The Spring 2022 edition of Glass: The UrbanGlass Art Quarterly (#166) is hitting newsstands and subscriber mailboxes. On the cover is a work by Ché Rhodes, artist and head of the glass program at the University of Louisville, who was instrumental in the exhibition "Crafting the Vernacular" now on view at the Kentucky Museum of Art and Craft. Rhodes had been discussing a solo exhibition with KMAC curator Joey Yates, and he was inspired to propose expanding it into a group show featuring work by artists of color working with glass. Yates agreed, and the result is among the first museum exhibitions focusing exclusively on Black glass artists. The cover article's author, director emeritus of the Speed Art Museum Peter Morris, states that with this exhibition, we "are witnessing a new moment in contemporary glass."
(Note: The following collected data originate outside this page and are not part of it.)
(* ===== verification/CharDriverFile.v ===== *)
(** * The driver behind a file descriptor

    [aesd_open] and [aesd_release], and the system calls as the VFS makes them
    on an open device: the position is kept in [struct file], a negative
    result becomes [-1].  On a reliable kernel this is a [LogFile]. *)

From S2P Require Import Prelude Memory CircularBuffer DeviceSpec Kernel Steps CharDriver.
From S2P Require Import CharDriverSpec CharDriverInv CharDriverWrite CharDriverRead.
From S2P Require Import CharDriverSeek CharDriverModule CharDriverClient FileOps.

(** [struct file]: whether [private_data] points to [aesd_device], and the
    position. *)
Record file := mk_file { private_data : bool; f_pos : Z }.

Record fd_state := mk_fd { fd_kernel : kstate module_state; filp : file }.

(** Both return 0. *)
Definition aesd_open (f : file) : Z * file := (0%Z, mk_file true (f_pos f)).
Definition aesd_release (f : file) : Z := 0%Z.

Section syscalls.
Context `{K : Kernel}.

Definition libc_result (r : Z) : Z := if decide (r < 0)%Z then (-1)%Z else r.

(** Run a driver function on the device that [private_data] points to. *)
Definition on_file {A} (m : Z → M (kstate module_state) A) (pos : A → Z) : M fd_state A := λ s,
  if private_data (filp s) then
    match m (f_pos (filp s)) (fd_kernel s) with
    | Ok a k => Ok a (mk_fd k (mk_file true (pos a)))
    | Fault f => Fault f
    | Diverge => Diverge
    end
  else Fault NullDeref.

#[export] Instance device_file : FileOps fd_state := {|
  file_write data :=
    r ← on_file (λ p, run (aesd_write data (len data) p)) snd; mret (libc_result r.1);
  file_read count :=
    r ← on_file (λ p, run (aesd_read count p)) (λ r, r.1.2); mret (libc_result r.1.1, r.2);
  file_lseek offset whence :=
    r ← on_file (λ p, run (aesd_llseek p offset whence)) snd; mret (libc_result r.1);
  file_ioctl cmd arg :=
    r ← on_file (λ p, run (aesd_ioctl p cmd arg)) snd; mret (libc_result r.1);
  file_seek_cmd := AESDCHAR_IOCSEEKTO |}.
End syscalls.

Section device.
Context `{K : Kernel} {HK : KernelLaws K} {HR : KernelReliable K}.
Implicit Types (s : fd_state) (a : adev).

Record device_repr s a (p : Z) : Prop := {
  dr_open : private_data (filp s) = true;
  dr_pos : f_pos (filp s) = p;
  dr_range : (0 ≤ p < 2 ^ 62)%Z;
  dr_device : ∃ leaks, driver_repr (fd_kernel s) a leaks }.

(** A driver call with a known result, through the descriptor. *)
Lemma wp_on_file {A B} s (m : Z → M (kstate module_state) A) pos r k (g : A → M fd_state B) F Q :
  private_data (filp s) = true → m (f_pos (filp s)) (fd_kernel s) = Ok r k →
  wp (g r) F Q (mk_fd k (mk_file true (pos r))) →
  wp (on_file m pos ≫= g) F Q s.
Proof.
  intros Hpriv Hrun HQ. unfold wp, mbind, M_bind, on_file. by rewrite Hpriv, Hrun.
Qed.

Lemma aread_length a p count :
  (0 ≤ p)%Z → (p + len (aread a p count) ≤ len (acontent a))%Z ∨ aread a p count = [].
Proof.
  intros Hp. destruct (aread a p count) as [|c bs] eqn:Hr; [by right|left].
  pose proof (aread_prefix a p count Hp) as [rest Hrest]. rewrite Hr in Hrest.
  apply (f_equal length) in Hrest. rewrite length_drop, length_app in Hrest.
  assert (length (c :: bs) = S (length bs)) by done. lia.
Qed.

Lemma libc_result_pos r : (0 ≤ r)%Z → libc_result r = r.
Proof. intros. unfold libc_result. case_decide; lia. Qed.

(** The parts of [aread]'s contract, for a file. *)
Lemma aread_file a p count :
  (0 ≤ p)%Z → (0 < count)%Z →
  (len (aread a p count) ≤ count)%Z ∧
  aread a p count `prefix_of` drop (Z.to_nat p) (acontent a) ∧
  (aread a p count = [] → (len (acontent a) ≤ p)%Z).
Proof.
  intros Hp Hc. split_and!; [|by apply aread_prefix|by apply aread_nil].
  unfold aread. destruct (locate _ _) as [[i o]|]; simpl; [|lia]. rewrite length_take. lia.
Qed.

Lemma awrite_nonempty a l : apart a = [] → is_line l → acontent (awrite a l) ≠ [].
Proof.
  intros Ha Hl. rewrite awrite_line by done. unfold acontent. cbn [alines]. intros E.
  assert (l ∈ lastn max_ops (alines a ++ [l])) as Hin by (apply lastn_snoc_elem; cb_lia).
  apply list_elem_of_split in Hin as (l1 & l2 & Heq). rewrite Heq, concat_app in E.
  apply app_nil in E as [_ E]. simpl in E. apply app_nil in E as [-> _].
  apply is_line_length in Hl. simpl in Hl. lia.
Qed.

#[export] Program Instance device_log_file : LogFile fd_state := {|
  log := adev;
  content := acontent;
  whole a := apart a = [];
  append := awrite;
  seek_target a arg := aseekto a (write_cmd arg) (write_cmd_offset arg);
  file_repr := device_repr;
  at_end a p := (p ≤ len (acontent a))%Z;
  line_max := KMALLOC_MAX_SIZE `min` MAX_RW_COUNT |}.
Next Obligation. intros a. simpl. lia. Qed.
Next Obligation. by intros a p. Qed.
Next Obligation. intros a l Ha Hl. by rewrite awrite_line. Qed.
Next Obligation. intros a l Ha _. pose proof (acontent_awrite_length a l) as H. by rewrite Ha in H. Qed.
Next Obligation. apply awrite_nonempty. Qed.
Next Obligation. intros a arg pos _ [? _]. by apply aseekto_bound. Qed.
Next Obligation. by intros s a p [_ _ [? _] _]. Qed.
Next Obligation.
  intros s a p l [Hpriv <- Hp (leaks & Hs)] Hle Ha Hl Hmax.
  pose proof (content_length _ _ _ Hs). pose proof kmalloc_max.
  destruct (write_reliable (fd_kernel s) a leaks l (f_pos (filp s)) Hs)
    as (k & leaks' & Hrun & Hk & _); [lia..|rewrite Ha; simpl; lia|].
  cbn. eapply (wp_on_file _ (λ p, run _)); [done|exact Hrun|]. wp_steps.
  rewrite libc_result_pos by (simpl; lia). split; [done|]. split; simpl; [done..|lia|by eauto].
Qed.
Next Obligation.
  intros s a p count [Hpriv <- Hp (leaks & Hs)] Hc.
  pose proof (content_length _ _ _ Hs).
  destruct (aread_file a (f_pos (filp s)) count) as (Hr1 & Hr2 & Hr3); [lia..|].
  destruct (read_reliable (fd_kernel s) a leaks count (f_pos (filp s)) Hs)
    as (k & Hrun & Hk); [lia..|]. rewrite u64_small in Hrun by lia.
  cbn. eapply (wp_on_file _ (λ p, run _)); [done|exact Hrun|]. wp_steps. simpl.
  rewrite libc_result_pos by (simpl; lia). split_and!; [done..|].
  split; simpl; [done..| |by eauto].
  destruct (aread_length a (f_pos (filp s)) count) as [?| ->]; simpl; lia.
Qed.
Next Obligation.
  intros s a p [Hpriv <- Hp (leaks & Hs)].
  destruct (wp_safe_inv _ _ _ (aesd_llseek_spec _ a leaks (f_pos (filp s)) 0 SEEK_SET Hs))
    as (r & k & Hrun & Hk & [[Hf _]|Hr]); [by apply reliable_not_lock_failed in Hf|].
  rewrite llseek_set in Hr by lia. subst r.
  cbn. eapply (wp_on_file _ (λ p, run (aesd_llseek p 0 SEEK_SET))); [done|exact Hrun|].
  split; simpl; [done..|lia|by eauto].
Qed.
Next Obligation.
  intros s a p arg [Hpriv <- Hp (leaks & Hs)] Hc Ho.
  pose proof (content_length _ _ _ Hs).
  destruct (wp_safe_inv _ _ _ (aesd_ioctl_spec _ a leaks (f_pos (filp s)) AESDCHAR_IOCSEEKTO arg Hs Hc Ho))
    as (r & k & Hrun & Hk & Hr).
  unfold ioctl_post in Hr. rewrite decide_True in Hr by done.
  destruct Hr as [[[Hf _]|Hr]|[Hf _]];
    [by apply reliable_not_lock_failed in Hf| |by apply reliable_not_copy_failed in Hf].
  cbn. eapply (wp_on_file _ (λ p, run (aesd_ioctl p AESDCHAR_IOCSEEKTO arg))); [done|exact Hrun|].
  wp_steps. subst r. destruct (aseekto _ _ _) as [pos|] eqn:Hseek.
  - split; [done|]. apply aseekto_bound in Hseek; [|apply Ho].
    split; simpl; [done..|lia|by eauto].
  - split; [done|]. split; simpl; [done..|by eauto].
Qed.
End device.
One of the artists in the "Crafting the Vernacular" exhibition is Leo Tecosky, whose work is discussed in the companion article on his 2021 Rakow Commission work recently unveiled at The Corning Museum of Glass. Glass correspondent Sadia Tasnim discusses Tecosky's efforts to develop a new language in glass, and interviews the New York City-based artist on his diverse inspirations, which range from hip-hop to Islamic calligraphy, from his international travels to the teachings of a Black Muslim group who call themselves theFive Percenters.
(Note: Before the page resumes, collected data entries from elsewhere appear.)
(* ===== verification/Server.v ===== *)
(** * A client connection ([handle_client_connection] in [server/aesdsocket.c])

    The thread that serves one client, over the state it shares ([file_fd],
    [file_lock], [should_exit]) and its socket.  What the socket delivers and
    how much of each write it takes is a script, so that statements about all
    scripts are statements about all peers.  The file is anything that
    implements [FileOps].

    Not modelled: [syslog], [inet_ntop], [fcntl], [usleep] and [fdatasync]
    (which the driver does not implement and whose result is ignored).
    [file_lock] is a default mutex in static storage: locking and unlocking
    it in turn returns 0, so that the branches that exit are not taken. *)

From S2P Require Import Prelude Memory CircularBuffer DeviceSpec Kernel CharDriver.
From S2P Require Import CharDriverSpec CharDriverSeek FileOps CString.

Definition EAGAIN : Z := 11.
Definition EWOULDBLOCK : Z := 11.

(** What the socket has for the thread: bytes, an error, or, between two calls
    of [read], a change of [should_exit] by another thread. *)
Inductive sock_event :=
  | Arrived (bs : list byte)
  | Failed (errno : Z)
  | ExitRequested.

(** [accepts] scripts the socket's writes: the number of bytes each one takes,
    or a negative number for an error; all bytes once the script is over. *)
Record srv (F : Type) := mk_srv {
  file : F;
  file_lock : bool;
  incoming : list sock_event;
  accepts : list Z;
  sent : list byte;
  should_exit : bool;
  closed : bool;
  thread_done : Z }.
Arguments mk_srv {F} _ _ _ _ _ _ _ _.
Arguments file {F} _.
Arguments file_lock {F} _.
Arguments incoming {F} _.
Arguments accepts {F} _.
Arguments sent {F} _.
Arguments should_exit {F} _.
Arguments closed {F} _.
Arguments thread_done {F} _.

(** ** [write_buffer] *)

Section write_buffer.
Context {S : Type} (write : list byte → M S Z).

(** [buffer] is what the array holds from the pointer on. *)
Fixpoint write_loop (fuel : nat) (buffer : list byte) (buffer_len bytes_written : Z) : M S Z :=
  match fuel with
  | O => diverge
  | Datatypes.S fuel =>
     if decide (bytes_written < buffer_len)%Z then
       bs ← lift OutOfBounds (bytes_load buffer bytes_written (buffer_len - bytes_written));
       ret ← write bs;
       let ret := s32 ret in
       if decide (ret < 0)%Z then mret 0%Z
       else write_loop fuel buffer buffer_len (s32 (bytes_written + ret))
     else mret 1%Z
  end.

Definition write_buffer (fuel : nat) (buffer : list byte) (buffer_len : Z) : M S Z :=
  write_loop fuel buffer buffer_len 0.
End write_buffer.

(** ** The thread *)

Section server.
Context {F : Type} `{FileOps F}.
Abbreviation C := (M (srv F)).
Implicit Types (s : srv F).

Definition set_file (f : F) s := mk_srv f (file_lock s) (incoming s) (accepts s) (sent s)
  (should_exit s) (closed s) (thread_done s).
Definition set_lock (l : bool) s := mk_srv (file s) l (incoming s) (accepts s) (sent s)
  (should_exit s) (closed s) (thread_done s).
Definition set_incoming (es : list sock_event) s := mk_srv (file s) (file_lock s) es (accepts s)
  (sent s) (should_exit s) (closed s) (thread_done s).
Definition set_out (acc : list Z) (out : list byte) s := mk_srv (file s) (file_lock s) (incoming s)
  acc out (should_exit s) (closed s) (thread_done s).
Definition set_exit (e : bool) s := mk_srv (file s) (file_lock s) (incoming s) (accepts s) (sent s)
  e (closed s) (thread_done s).
Definition set_closed s := mk_srv (file s) (file_lock s) (incoming s) (accepts s) (sent s)
  (should_exit s) true 1.

Definition file_run {A} (m : M F A) : C A := λ s,
  match m (file s) with
  | Ok a f => Ok a (set_file f s)
  | Fault e => Fault e
  | Diverge => Diverge
  end.

(** A mutex that is held here is held by a thread that has ended. *)
Definition file_mutex_lock : C () :=
  l ← gets file_lock; if (l : bool) then fail Deadlock else modify (set_lock true).
Definition file_mutex_unlock : C () :=
  l ← gets file_lock; if (l : bool) then modify (set_lock false) else fail BadUnlock.

(** The condition's first operand. *)
Definition poll_exit : C bool :=
  es ← gets incoming;
  (match es with
   | ExitRequested :: es => modify (set_incoming es);; modify (set_exit true)
   | _ => mret ()
   end);;
  gets should_exit.

(** [read] on a non-blocking socket: result, [errno], bytes.  0 is the end.
    [poll_exit] has taken the request to exit away, so that none is left here
    unless the loop has ended. *)
Definition sock_read (n : nat) : C (Z * Z * list byte) :=
  es ← gets incoming;
  match es with
  | [] => mret (0, 0, [])%Z
  | Arrived bs :: es =>
     (if decide (length bs ≤ n) then modify (set_incoming es)
      else modify (set_incoming (Arrived (drop n bs) :: es)));;
     mret (Z.of_nat (length (take n bs)), 0%Z, take n bs)
  | Failed errno :: es => modify (set_incoming es);; mret ((-1)%Z, errno, [])
  | ExitRequested :: es => modify (set_incoming es);; modify (set_exit true);; mret ((-1)%Z, EAGAIN, [])
  end.

Definition sock_write (bs : list byte) : C Z :=
  acc ← gets accepts;
  out ← gets sent;
  match acc with
  | [] => modify (set_out [] (out ++ bs));; mret (Z.of_nat (length bs))
  | n :: acc =>
     if decide (n < 0)%Z then modify (set_out acc out);; mret (-1)%Z
     else modify (set_out acc (out ++ take (Z.to_nat n) bs));;
          mret (Z.of_nat (length (take (Z.to_nat n) bs)))
  end.

(** [close(conn->fd); conn->thread_complete = 1;] *)
Definition close_connection : C () := modify set_closed.

(** Bounds for the loops below; the theorems say what is enough. *)
Context (fuel : nat).

(** The loop that sends the file; [true]: [return NULL] was reached. *)
Fixpoint send_file (n : nat) : C bool :=
  match n with
  | O => diverge
  | S n =>
     r ← file_run (file_read 1024);
     if decide (0 < r.1)%Z then
       ok ← write_buffer sock_write fuel r.2 r.1;
       if decide (ok = 0)%Z then close_connection;; mret true
       else send_file n
     else mret false
  end.

(** One line of the packet; [line] is the buffer from [prev_newline_char] on. *)
Definition handle_line (line : list byte) (length : Z) : C bool :=
  cmp ← strncmp line (AESDCHAR_IOCSEEKTO_NAME ++ [NUL]) (Z.to_nat (length `min` 18));
  returned ←
    (if decide (cmp = 0)%Z then
       match sscanf_seekto line with
       | Some seekto =>
          r ← file_run (file_ioctl file_seek_cmd seekto);
          if decide (r < 0)%Z then file_mutex_unlock;; close_connection;; mret true
          else mret false
       | None => mret false
       end
     else
       write_buffer (λ bs, file_run (file_write bs)) fuel line length;;
       file_run (file_lseek 0 SEEK_SET);;
       mret false);
  if (returned : bool) then mret true else send_file fuel.

(** The loop's condition and body: no line left, the buffer behind the line, or
    [return NULL] was reached. *)
Inductive line_result :=
  | NoLine
  | Handled (prev : list byte)
  | GaveUp.

Definition handle_next (prev : list byte) : C line_result :=
  newline_char ← strchr prev newline;
  match newline_char with
  | None => mret NoLine
  | Some i =>
     returned ← handle_line prev (Z.of_nat i + 1);
     mret (if (returned : bool) then GaveUp else Handled (drop (S i) prev))
  end.

Fixpoint handle_lines (n : nat) (prev : list byte) : C bool :=
  match n with
  | O => diverge
  | S n =>
     r ← handle_next prev;
     match r with
     | NoLine => mret false
     | GaveUp => mret true
     | Handled prev => handle_lines n prev
     end
  end.

(** [sizeof(in_buffer)] *)
Definition in_buffer_size : nat := 1024.

(** The outer loop's condition and the branch without data: the thread has
    ended, goes on, or has a packet of [in_bytes_read] bytes (or an error). *)
Inductive received :=
  | Ended
  | NoData (in_buffer : list byte)
  | Packet (in_bytes_read : Z) (in_buffer : list byte).

Definition receive (in_buffer : list byte) : C received :=
  exiting ← poll_exit;
  if (exiting : bool) then close_connection;; mret Ended
  else
    r ← sock_read (in_buffer_size - 1);
    let '(in_bytes_read, errno, bs) := r in
    let in_buffer := bs ++ drop (length bs) in_buffer in
    if decide (in_bytes_read = 0)%Z then close_connection;; mret Ended
    else if decide (in_bytes_read = -1 ∧ (errno = EAGAIN ∨ errno = EWOULDBLOCK))%Z then
      mret (NoData in_buffer)
    else mret (Packet in_bytes_read in_buffer).

(** From the lock to the loop over lines; the result is [in_buffer]. *)
Definition start_packet (in_bytes_read : Z) (in_buffer : list byte) : C (list byte) :=
  file_mutex_lock;;
  lift OutOfBounds (bytes_store in_buffer in_bytes_read [NUL]).

Fixpoint connection_loop (n : nat) (in_buffer : list byte) : C () :=
  match n with
  | O => diverge
  | S n =>
     r ← receive in_buffer;
     match r with
     | Ended => mret ()
     | NoData in_buffer => connection_loop n in_buffer
     | Packet in_bytes_read in_buffer =>
        in_buffer ← start_packet in_bytes_read in_buffer;
        returned ← handle_lines fuel in_buffer;
        if (returned : bool) then mret ()
        else file_mutex_unlock;; connection_loop n in_buffer
     end
  end.

Definition handle_client_connection : C () :=
  connection_loop fuel (replicate in_buffer_size NUL).
End server.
Our newest contributing editor Emma Park visited Venice to cover an important exhibition looking at the contributions of Tapio Wirkkala and Toni Zuccheri to the legacy of Venini & Co., each bringing his own design sensibilities to lead the most famous Muranese glasshouse into a more international era.
With the Glass Art Society set to celebrate its 50-year anniversary at its upcoming annual conference in Tacoma Washington, (its first in-person big event since the start of the pandemic), Victoria Ahmadizadeh Melendez investigates how a gathering of a small group of curious experimentalists in 1971 laid the foundations of what GAS has grown into today -- a bold artist organization with an increasingly international reach.
In honor of 2022 being designated the International Year of Glass by the United Nations, we kick off the first of our year-long series "Glass Around the World" with a look at Ngwenya Glass, an eco-concsious glass producer in Southern Africa.